## Records supplied
(* ===== verification/GraphTopo.v ===== *)
(** * Topological orders

    [TopoForEachNode] calls its handler on the nodes of an order in which every node comes
    after its in-nodes; the order has all nodes exactly when the graph has no cycle. *)
From stdpp Require Import relations.
From S2P Require Import Prelude Util Digraph GraphAlgo.

(** The nodes of [X], each after its in-nodes. *)
Definition topo_order (ins : Z → list Z) (X : list Z) : Prop := ∀ X1 n X2, X = X1 ++ n :: X2 → ∀ m, m ∈ ins n → m ∈ X1.

Lemma topo_order_snoc (ins : Z → list Z) (X : list Z) (n : Z) : topo_order ins X → (∀ m, m ∈ ins n → m ∈ X) → topo_order ins (X ++ [n]).
Proof.
  intros HX Hn X1 k X2 E m Hm. destruct X2 as [|x X2 _] using rev_ind.
  - apply app_inj_tail in E as [-> ->]. by apply Hn.
  - rewrite app_comm_cons, app_assoc in E. apply app_inj_tail in E as [-> _]. by eapply HX.
Qed.

(** The in- and out-nodes describe the same edges, between nodes of the graph. *)
Record agree (nodes : list Z) (ins outs : Z → list Z) : Prop := mkAgree {
  a_nodup : NoDup nodes;
  a_outs : ∀ n q, n ∈ nodes → q ∈ outs n → q ∈ nodes;
  a_ins : ∀ n q, n ∈ nodes → q ∈ ins n → q ∈ nodes;
  a_occ : ∀ m n, m ∈ nodes → n ∈ nodes → occ n (outs m) = occ m (ins n)
}.

Lemma agree_sym (nodes : list Z) (ins outs : Z → list Z) : agree nodes ins outs → agree nodes outs ins.
Proof. intros [H1 H2 H3 H4]. split; try done. intros m n Hm Hn. by rewrite H4. Qed.

Lemma agree_elem (nodes : list Z) (ins outs : Z → list Z) (m n : Z) : agree nodes ins outs → m ∈ nodes → n ∈ nodes → n ∈ outs m ↔ m ∈ ins n.
Proof. intros HA Hm Hn. by rewrite !occ_elem, (a_occ _ _ _ HA m n Hm Hn). Qed.

(** A list whose elements are nodes is counted by the nodes. *)
Lemma length_by_occ (nodes l : list Z) : NoDup nodes → (∀ x, x ∈ l → x ∈ nodes) → length l = foldr (λ m k, occ m l + k)%nat 0%nat nodes.
Proof.
  intros Hnd. induction l as [|x l IH]; intros Hl.
  { assert (H0 : ∀ ns : list Z, foldr (λ m k, occ m [] + k)%nat 0%nat ns = 0%nat) by (induction ns; [done|]; cbn; done). by rewrite H0. }
  cbn [length]. rewrite IH by (intros y Hy; apply Hl; by right). specialize (Hl x (list_elem_of_here _ _)). clear IH.
  assert (Hsum : ∀ ns, NoDup ns → foldr (λ m k, occ m (x :: l) + k)%nat 0%nat ns = ((if decide (x ∈ ns) then 1 else 0) + foldr (λ m k, occ m l + k) 0 ns)%nat).
  { clear Hl Hnd. induction 1 as [|y ns Hy _ IHn]; [by case_decide as H; [apply elem_of_nil in H|]|]. cbn [foldr]. rewrite occ_cons, IHn.
    pose proof (elem_of_cons ns x y) as Hc. destruct (decide (x = y)) as [Hxy|Hne], (decide (x ∈ ns)), (decide (x ∈ y :: ns)); try lia; exfalso;
      try (subst x; done); tauto. }
  rewrite Hsum, decide_True by done. lia.
Qed.

Section Topo.
Context (nodes : list Z) (ins outs : Z → list Z) (HA : agree nodes ins outs).
Context (Hsmall : ∀ n, n ∈ nodes → Z.of_nat (length (ins n)) < 2 ^ 31).

Lemma in_degree (n : Z) : n ∈ nodes → length (ins n) = edges_into outs nodes n.
Proof.
  intros Hn. rewrite (length_by_occ nodes (ins n) (a_nodup _ _ _ HA)) by (intros x; by apply (a_ins _ _ _ HA)).
  assert (H : ∀ l, (∀ m, m ∈ l → m ∈ nodes) → foldr (λ m k, occ m (ins n) + k)%nat 0%nat l = edges_into outs l n).
  { induction l as [|m l IH]; intros Hl; [done|]. cbn [foldr]. rewrite into_cons, IH by (intros x Hx; apply Hl; by right).
    rewrite (a_occ _ _ _ HA m n); [done|apply Hl; left|done]. }
  by apply H.
Qed.

Record topo_state (X U Q : list Z) (c : gmap Z Z) : Prop := mkTopo {
  t_split : X ++ U ≡ₚ nodes;
  t_order : topo_order ins X;
  t_queue : NoDup Q ∧ ∀ q, q ∈ Q ↔ q ∈ U ∧ edges_into outs U q = 0%nat;
  t_count : ∀ q, q ∈ nodes → c !! q = Some (Z.of_nat (edges_into outs U q));
  t_done : ∀ q, q ∈ X → edges_into outs U q = 0%nat
}.

(** The counters after the edges of a node are released. *)
Lemma topo_decs (D : Z → nat) (l queue : list Z) (c : gmap Z Z) :
  (∀ q, q ∈ nodes → c !! q = Some (Z.of_nat (D q + occ q l)) ∧ Z.of_nat (D q + occ q l) < 2 ^ 31) → (∀ x, x ∈ l → x ∈ nodes) →
  NoDup queue → (∀ x, x ∈ l → x ∉ queue) →
  let '(queue', c') := foldl topo_dec (queue, c) l in
  NoDup queue' ∧ (∀ q, q ∈ queue' ↔ q ∈ queue ∨ q ∈ l ∧ D q = 0%nat) ∧ ∀ q, q ∈ nodes → c' !! q = Some (Z.of_nat (D q)).
Proof.
  revert queue c. induction l as [|x l IH]; intros queue c Hb Hl Hnd Hq; cbn [foldl].
  { split; [done|]. split.
    - intros q. split; [by left|]. intros [|[?%elem_of_nil _]]; done.
    - intros q Hin. destruct (Hb q Hin) as [-> _]. cbn. by rewrite Nat.add_0_r. }
  assert (Hx : x ∈ nodes) by (apply Hl; left).
  assert (Hd : i32 (default 0 (c !! x) - 1) = Z.of_nat (D x + occ x l)).
  { destruct (Hb x Hx) as [-> H2]. rewrite occ_cons, decide_True in * by done. cbn [default from_option id]. rewrite i32_small; lia. }
  unfold topo_dec at 2. rewrite Hd. set (c1 := <[x := _]> c). set (queue1 := if _ =? 0 then _ else _).
  assert (H1 : ∀ q, q ∈ queue1 ↔ q ∈ queue ∨ q = x ∧ (D x + occ x l = 0)%nat).
  { intros q. unfold queue1. destruct (Z.eqb_spec (Z.of_nat (D x + occ x l)) 0) as [H0|H0].
    - rewrite elem_of_app, list_elem_of_singleton. split; [intros [|]; [tauto|right; split; [done|lia]]|tauto].
    - split; [tauto|]. intros [|[_ ?]]; [done|lia]. }
  specialize (IH queue1 c1). destruct (foldl topo_dec _ l) as [queue' c']. destruct IH as (Hn & Hin & Hc).
  - intros q Hqn. unfold c1. destruct (Hb q Hqn) as [H2 H3]. rewrite occ_cons in H2, H3. destruct (decide (x = q)) as [->|Hne].
    + rewrite lookup_insert_eq. split; [done|lia].
    + rewrite lookup_insert_ne by done. done.
  - intros y Hy. apply Hl. by right.
  - unfold queue1. case_match; [|done]. apply NoDup_app. split_and!; [done| |apply NoDup_singleton].
    intros y Hy ->%list_elem_of_singleton. by apply (Hq x); [left|].
  - intros y Hy Hy1. apply H1 in Hy1 as [Hy1|[-> H0]]; [by apply (Hq y); [right|]|]. apply occ_elem in Hy. lia.
  - split; [done|]. split; [|done]. intros q. rewrite Hin, H1, elem_of_cons. destruct (decide (q = x)) as [->|]; [|tauto].
    destruct (decide (x ∈ l)) as [Hxl|Hxl]; [|pose proof Hxl as H0; rewrite occ_elem in H0; intuition lia].
    split; [intros [[|[_ ?]]|]; intuition lia|intuition].
Qed.

Lemma topo_step (X U Q : list Z) (c : gmap Z Z) (n : Z) : topo_state X U (n :: Q) c →
  ∃ U', U ≡ₚ n :: U' ∧ let '(Q', c') := foldl topo_dec (Q, c) (outs n) in topo_state (X ++ [n]) U' Q' c'.
Proof.
  intros [T1 T2 [Tq TQ] T4 T5]. apply NoDup_cons in Tq as [HnQ Tq]. destruct (proj1 (TQ n) (list_elem_of_here _ _)) as [HnU Hn0].
  destruct (proj1 (elem_of_Permutation _ _) HnU) as [U' HU]. exists U'. split; [done|].
  assert (Hin : ∀ q, q ∈ X ++ U ↔ q ∈ nodes) by (intros q; by rewrite T1).
  assert (Hnn : n ∈ nodes) by (apply Hin, elem_of_app; by right).
  assert (Hinto : ∀ q, edges_into outs U q = (edges_into outs U' q + occ q (outs n))%nat) by (intros q; rewrite (into_perm _ _ _ _ HU), into_cons; lia).
  assert (HUnd : NoDup (X ++ U)) by (rewrite T1; apply (a_nodup _ _ _ HA)).
  assert (HnU' : n ∉ U' ∧ n ∉ X).
  { rewrite HU in HUnd. apply NoDup_app in HUnd as (_ & Hd & Hu). apply NoDup_cons in Hu as [? _]. split; [done|]. intros Hx. apply (Hd n Hx). left. }
  pose proof (topo_decs (edges_into outs U') (outs n) Q c) as HD. destruct (foldl topo_dec (Q, c) (outs n)) as [Q' c'].
  destruct HD as (Hnd' & HQ' & Hc').
  { intros q Hq. rewrite <- Hinto. split; [by apply T4|]. pose proof (in_degree q Hq) as Hdeg. specialize (Hsmall q Hq).
    assert (edges_into outs U q ≤ edges_into outs nodes q)%nat; [|lia]. rewrite <- (into_perm _ _ _ _ T1), into_app. lia. }
  { intros x Hx. by apply (a_outs _ _ _ HA n). }
  { done. }
  { intros x Hx HxQ. destruct (proj1 (TQ x) (list_elem_of_further _ _ _ HxQ)) as [_ H0]. apply occ_elem in Hx. rewrite Hinto in H0. lia. }
  split.
  - rewrite <- app_assoc. cbn. by rewrite <- HU.
  - apply topo_order_snoc; [done|]. intros m Hm. assert (Hmn : m ∈ nodes) by (by apply (a_ins _ _ _ HA n)).
    apply Hin, elem_of_app in Hmn as [|HmU]; [done|]. exfalso.
    assert (0 < edges_into outs U n)%nat; [|lia]. apply into_elem. exists m. split; [done|]. apply (agree_elem nodes ins outs); try done. apply Hin, elem_of_app. by right.
  - split; [done|]. intros q. rewrite HQ'. specialize (TQ q). rewrite elem_of_cons, Hinto, HU, elem_of_cons in TQ. pose proof (occ_elem q (outs n)) as Hocc. split.
    + intros [Hq|[Hq H0]].
      * destruct (proj1 TQ (or_intror Hq)) as [[->|] ?]; [done|]. split; [done|lia].
      * split; [|done]. assert (Hqn : q ∈ nodes) by (by apply (a_outs _ _ _ HA n)). apply Hin, elem_of_app in Hqn as [HqX|HqU].
        -- specialize (T5 q HqX). rewrite Hinto in T5. apply Hocc in Hq. lia.
        -- rewrite HU in HqU. apply elem_of_cons in HqU as [->|]; [|done]. rewrite Hinto in Hn0. apply Hocc in Hq. lia.
    + intros [Hq H0]. destruct (decide (q ∈ outs n)) as [Hqn|Hqn]; [by right|left]. rewrite Hocc in Hqn.
      destruct (proj2 TQ) as [->|]; [|by destruct HnU'|done]. split; [by right|lia].
  - done.
  - intros q [Hq|Hq]%elem_of_app; [specialize (T5 q Hq); rewrite Hinto in T5; lia|]. apply list_elem_of_singleton in Hq as ->. rewrite Hinto in Hn0. lia.
Qed.

Lemma topo_init (l queue : list Z) (c : gmap Z Z) : (∀ n, n ∈ l → n ∈ nodes) →
  let '(queue', c') := foldl (topo_node ins) (queue, c) l in
  queue' = queue ++ filter (λ n, length (ins n) = 0%nat) l ∧
  ∀ q, c' !! q = if decide (q ∈ l) then Some (Z.of_nat (length (ins q))) else c !! q.
Proof.
  revert queue c. induction l as [|x l IH]; intros queue c Hl; cbn [foldl].
  { split; [by rewrite app_nil_r|]. intros q. rewrite decide_False by apply not_elem_of_nil. done. }
  assert (Hx : x ∈ nodes) by (apply Hl; left). specialize (Hsmall x Hx). unfold topo_node at 2. rewrite i32_small by lia.
  specialize (IH (if Z.of_nat (length (ins x)) =? 0 then queue ++ [x] else queue) (<[x := Z.of_nat (length (ins x))]> c)).
  destruct (foldl (topo_node ins) _ l) as [queue' c']. destruct IH as [-> Hc]; [intros n Hn; apply Hl; by right|]. split.
  - destruct (Z.eqb_spec (Z.of_nat (length (ins x))) 0) as [H0|H0].
    + rewrite filter_cons_True by lia. by rewrite <- app_assoc.
    + rewrite filter_cons_False by lia. done.
  - intros q. rewrite Hc. destruct (decide (q ∈ l)) as [Hq|Hq]; [by rewrite decide_True by (by right)|]. destruct (decide (x = q)) as [->|Hne].
    + rewrite decide_True by left. by rewrite lookup_insert_eq.
    + rewrite decide_False by (by intros [|]%elem_of_cons). by rewrite lookup_insert_ne.
Qed.

Lemma topo_begin : let '(queue, c) := foldl (topo_node ins) ([], ∅) nodes in topo_state [] nodes queue c.
Proof.
  pose proof (topo_init nodes [] ∅ (λ n Hn, Hn)) as HI. destruct (foldl (topo_node ins) ([], ∅) nodes) as [queue c]. destruct HI as [-> Hc]. cbn [app]. split.
  - done.
  - intros X1 n X2 E. by destruct X1.
  - split; [apply NoDup_filter, (a_nodup _ _ _ HA)|]. intros q. rewrite list_elem_of_filter. split; intros [H1 H2].
    + split; [done|]. by rewrite <- in_degree.
    + split; [by rewrite in_degree|done].
  - intros q Hq. rewrite Hc, decide_True by done. by rewrite in_degree.
  - by intros q ?%elem_of_nil.
Qed.

Lemma topo_loop_ok (fuel : nat) (X U Q : list Z) (c : gmap Z Z) : topo_state X U Q c → (length U ≤ fuel)%nat →
  ∃ Y U' c', topo_state (X ++ Y) U' [] c' ∧
    ∀ (S : Type) (Handler : S → Z → outcome S) (s : S), topo_loop fuel topo_dec outs Handler Q c s = ofold Handler Y s.
Proof.
  revert X U Q c. induction fuel as [|fuel IH]; intros X U Q c HI Hf.
  { destruct U; [|cbn in Hf; lia]. destruct Q as [|n Q]; [exists [], [], c; rewrite app_nil_r; done|].
    destruct (proj1 (proj2 (t_queue _ _ _ _ HI) n) (list_elem_of_here _ _)) as [?%elem_of_nil _]. done. }
  destruct Q as [|n Q]; [exists [], U, c; rewrite app_nil_r; done|].
  destruct (topo_step X U Q c n HI) as (U' & HU & HI'). destruct (foldl topo_dec (Q, c) (outs n)) as [Q' c'] eqn:E.
  destruct (IH _ _ _ _ HI') as (Y & U2 & c2 & HI2 & Hrun); [apply Permutation_length in HU; cbn in HU; lia|].
  exists (n :: Y), U2, c2. rewrite <- app_assoc in HI2. split; [done|]. intros S Handler s. cbn [topo_loop ofold]. destruct (Handler s n); [|done|done].
  cbn [obind]. rewrite E. apply Hrun.
Qed.

(** ** Cycles *)

Definition arc (m n : Z) : Prop := m ∈ nodes ∧ n ∈ outs m.
Definition acyclic : Prop := ∀ n, ¬ tc arc n n.

Lemma arc_nodes (m n : Z) : arc m n → m ∈ nodes ∧ n ∈ nodes ∧ m ∈ ins n.
Proof.
  intros [Hm Hn]. assert (Hn' : n ∈ nodes) by (by apply (a_outs _ _ _ HA m)). split_and!; [done|done|]. by apply (agree_elem nodes ins outs).
Qed.

(** In an order of all nodes every node is after its ancestors. *)
Lemma order_before (X : list Z) (m n : Z) : topo_order ins X → tc arc m n → ∀ X1 X2, X = X1 ++ n :: X2 → m ∈ X1.
Proof.
  intros HX. induction 1 as [m n Harc|m k n Harc _ IH]; intros X1 X2 E; apply arc_nodes in Harc as (_ & _ & Hin).
  - by eapply HX.
  - specialize (IH X1 X2 E). apply list_elem_of_split in IH as (Y1 & Y2 & ->). apply elem_of_app. left.
    apply (HX Y1 k (Y2 ++ n :: X2)); [|done]. by rewrite E, <- app_assoc.
Qed.

(** Where every node has an in-node, there is a cycle. *)
Lemma no_source_cycle (U : list Z) : (∀ u, u ∈ U → u ∈ nodes) → (∀ u, u ∈ U → ∃ p, p ∈ U ∧ u ∈ outs p) → acyclic → U = [].
Proof.
  intros HU Hpred Hac. destruct U as [|u U]; [done|]. exfalso. set (W := u :: U) in *. set (back := λ x p, p ∈ W ∧ x ∈ outs p).
  assert (Htc : ∀ x y, tc back x y → tc arc y x).
  { induction 1 as [x y [Hy Hx]|x y z [Hy Hx] _ IH]; [apply tc_once; split; [by apply HU|done]|]. eapply tc_r; [exact IH|]. split; [by apply HU|done]. }
  assert (Hsn : sn back u).
  { apply tc_finite_sn; [intros x Hx%Htc; by apply (Hac x)|]. exists W. intros x Hx. apply tc_rtc, rtc_inv_r in Hx as [<-|(y & _ & Hy & _)]; [left|done]. }
  assert (Hu : u ∈ W) by left. clearbody W. induction Hsn as [x _ IH]. destruct (Hpred x Hu) as (p & Hp & Hx). by apply (IH p).
Qed.

Lemma topo_exists (fuel : nat) : (length nodes ≤ fuel)%nat → ∃ X, NoDup X ∧ (∀ n, n ∈ X → n ∈ nodes) ∧ topo_order ins X ∧ (X ≡ₚ nodes ↔ acyclic) ∧
  ∀ (S : Type) (Handler : S → Z → outcome S) (s : S), TopoForEachNode fuel nodes ins outs Handler s = ofold Handler X s.
Proof.
  intros Hf. pose proof topo_begin as HB. destruct (foldl (topo_node ins) ([], ∅) nodes) as [queue c] eqn:E.
  destruct (topo_loop_ok fuel [] nodes queue c HB Hf) as (X & U & c' & [T1 T2 [_ TQ] T4 T5] & Hrun). cbn [app] in *. exists X.
  pose proof (a_nodup _ _ _ HA) as Hnd. rewrite <- T1 in Hnd. apply NoDup_app in Hnd as (HXnd & Hd & HUnd). split_and!.
  - done.
  - intros n Hn. rewrite <- T1. apply elem_of_app. by left.
  - done.
  - split.
    + intros HX n Hn. assert (Htc : ∀ a b, tc arc a b → a ∈ nodes) by (intros a b [? ? Ha|? ? ? Ha _]; apply Ha).
      assert (HnX : n ∈ X) by (rewrite HX; by eapply Htc).
      apply list_elem_of_split in HnX as (X1 & X2 & ->). pose proof (order_before _ n n T2 Hn X1 X2 eq_refl) as Hbad.
      apply NoDup_app in HXnd as (_ & Hd' & _). apply (Hd' n Hbad). left.
    + intros Hac. assert (U = []) as ->; [|by rewrite app_nil_r in T1]. apply no_source_cycle; [| |done].
      * intros u Hu. rewrite <- T1. apply elem_of_app. by right.
      * intros u Hu. apply into_elem. destruct (edges_into outs U u) eqn:Ei; [|lia]. destruct (not_elem_of_nil u). by apply TQ.
  - intros S Handler s. unfold TopoForEachNode. rewrite E. apply Hrun.
Qed.
End Topo.

(** The diamond is a graph without cycles. *)
Lemma diamond_agree : agree [3; 2; 1; 0] Shapes.ins Shapes.outs.
Proof.
  split.
  - apply (bool_decide_unpack _). vm_compute. done.
  - check_edges.
  - check_edges.
  - apply (each_edge _ (λ _, [3; 2; 1; 0])), (bool_decide_unpack _). vm_compute. done.
Qed.

Lemma diamond_acyclic : acyclic [3; 2; 1; 0] Shapes.outs.
Proof.
  assert (Hlt : ∀ a b, tc (arc [3; 2; 1; 0] Shapes.outs) a b → a < b).
  { assert (Hs : ∀ a b, arc [3; 2; 1; 0] Shapes.outs a b → a < b).
    { intros a b [Ha Hb]. revert a b Ha Hb. check_edges. }
    induction 1 as [|a b c Hab _ IH]; [by apply Hs|]. apply Hs in Hab. lia. }
  intros n Hn. apply Hlt in Hn. lia.
Qed.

## Goal of the exercise
For each line of the material that includes the word "fuel", make a copy.

## Result below
Lemma topo_loop_ok (fuel : nat) (X U Q : list Z) (c : gmap Z Z) : topo_state X U Q c → (length U ≤ fuel)%nat →
    ∀ (S : Type) (Handler : S → Z → outcome S) (s : S), topo_loop fuel topo_dec outs Handler Q c s = ofold Handler Y s.
  revert X U Q c. induction fuel as [|fuel IH]; intros X U Q c HI Hf.
Lemma topo_exists (fuel : nat) : (length nodes ≤ fuel)%nat → ∃ X, NoDup X ∧ (∀ n, n ∈ X → n ∈ nodes) ∧ topo_order ins X ∧ (X ≡ₚ nodes ↔ acyclic) ∧
  ∀ (S : Type) (Handler : S → Z → outcome S) (s : S), TopoForEachNode fuel nodes ins outs Handler s = ofold Handler X s.
  destruct (topo_loop_ok fuel [] nodes queue c HB Hf) as (X & U & c' & [T1 T2 [_ TQ] T4 T5] & Hrun). cbn [app] in *. exists X.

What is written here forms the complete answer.